31 INT. I
Being and Time

To give an example, what is philosophically primary is neither a theory of the concept-formation of historiology nor the theory of historiological knowledge, nor yet the theory of history as the Object of historiology; what is primary is rather the Interpretation of authentically historical entities as regards their historicality.1 Similarly the positive outcome of Kant's Critique of Pure Reason lies in what it has contributed towards the working out of what belongs to any Nature [11] whatsoever, not in a 'theory' of knowledge. His transcendental logic is an a priori logic for the subject-matter of that area of Being called "Nature".

But such an inquiry itself-ontology taken in the widest sense without favouring any particular ontological directions or tendencies-requires a further clue. Ontological inquiry is indeed more primordial, as over against the ontical2 inquiry of the positive sciences. But it remains itself naive and opaque if in its researches into the Being of entities it fails to discuss the meaning of Being in general. And even the ontological task of constructing a non-deductive genealogy of the different possible ways of Being requires that we first come to an understanding of 'what we really mean by this expression "Being"'.

The question of Being aims therefore at ascertaining the a priori conditions not only for the possibility of the sciences which examine entities as entities of such and such a type, and, in so doing, already operate with an understanding of Being, but also for the possibility of those ontologies themselves which are prior to the ontical sciences and which provide their foundations. Basically, all ontology, no matter how rich and firmly compacted a system of categories it has at its disposal, remains blind and perverted from its ownmost aim, if it has not first adequately clarified the meaning of Being, and conceived this clarification as its fundamental task.

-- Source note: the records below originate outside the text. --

(** [activate(ctx)], with the settings as they are at activation. *)
Definition activate (wb : Workbench) (x : ExtensionHost) : ExtensionHost :=
  let '(returnRel, x) := registerCommand (js "relpath.insert") relpath_insert x in
  let '(insertHeader, x) :=
    registerCommand (js "relpath.insertHeader") relpath_insertHeader x in
  let x :=
    if default false (wb_autoInsertOnOpen wb) then
      let '(d1, x) :=
        addListener (OnDidChangeActiveTextEditor
                       (λ ed wb, plainHandler (onEditorEnsureHeader ed wb))) x in
      let '(d2, x) :=
        addListener (OnDidSaveTextDocument
                       (λ doc wb, plainHandler (onSaveEnsureHeader doc wb))) x in
      subscribe [d1; d2] x
    else x in
  subscribe [returnRel; insertHeader] x.

(** [deactivate()] does nothing; the host disposes [ctx.subscriptions]. *)
Definition deactivate (x : ExtensionHost) : ExtensionHost := x.

(** *** The host's side: running a command, firing an event *)

Fixpoint lookupCommand (id : jsstring) (cmds : list (jsstring * Command))
    : option Command :=
  match cmds with
  | [] => None
  | (k, f) :: cmds' => if decide (k = id) then Some f else lookupCommand id cmds'
  end.

(** [vscode.commands.executeCommand(id)]; [None] when no such command is
    registered. *)
Definition executeCommand (x : ExtensionHost) (id : jsstring) (wb : Workbench)
    : option Completion :=
  (λ f, f wb) <$> lookupCommand id (commands x).

Inductive Event :=
| DidChangeActiveTextEditor (ed : option TextEditor)
| DidOpenTextDocument (doc : TextDocument)
| DidSaveTextDocument (doc : TextDocument)
| DidCloseTextDocument (doc : TextDocument).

Ontological research itself, when properly understood, gives to the question of Being an ontological priority which goes beyond mere resumption of a venerable tradition and advancement with a problem that has hitherto been opaque. But this objectively scientific priority is not the only one.


1 '... sondem die Intepretation des eigentlich geschichtlich Seienden auf seine Geschichtlichkeit'. We shall translate the frequently occurring term 'Geschichtlichkeit' as 'historicality'. Heidegger very occasionally uses the term 'Historizität', as on H. 20 below, and this will be translated as 'historicity'.

2 While the terms 'ontisch' ('ontical') and 'ontologisch' ('ontological') are not explicitly defined, their meanings will emerge rather clearly. Ontological inquiry is concerned primarily with Being; ontical inquiry is concerned primarily with entities and the facts about them.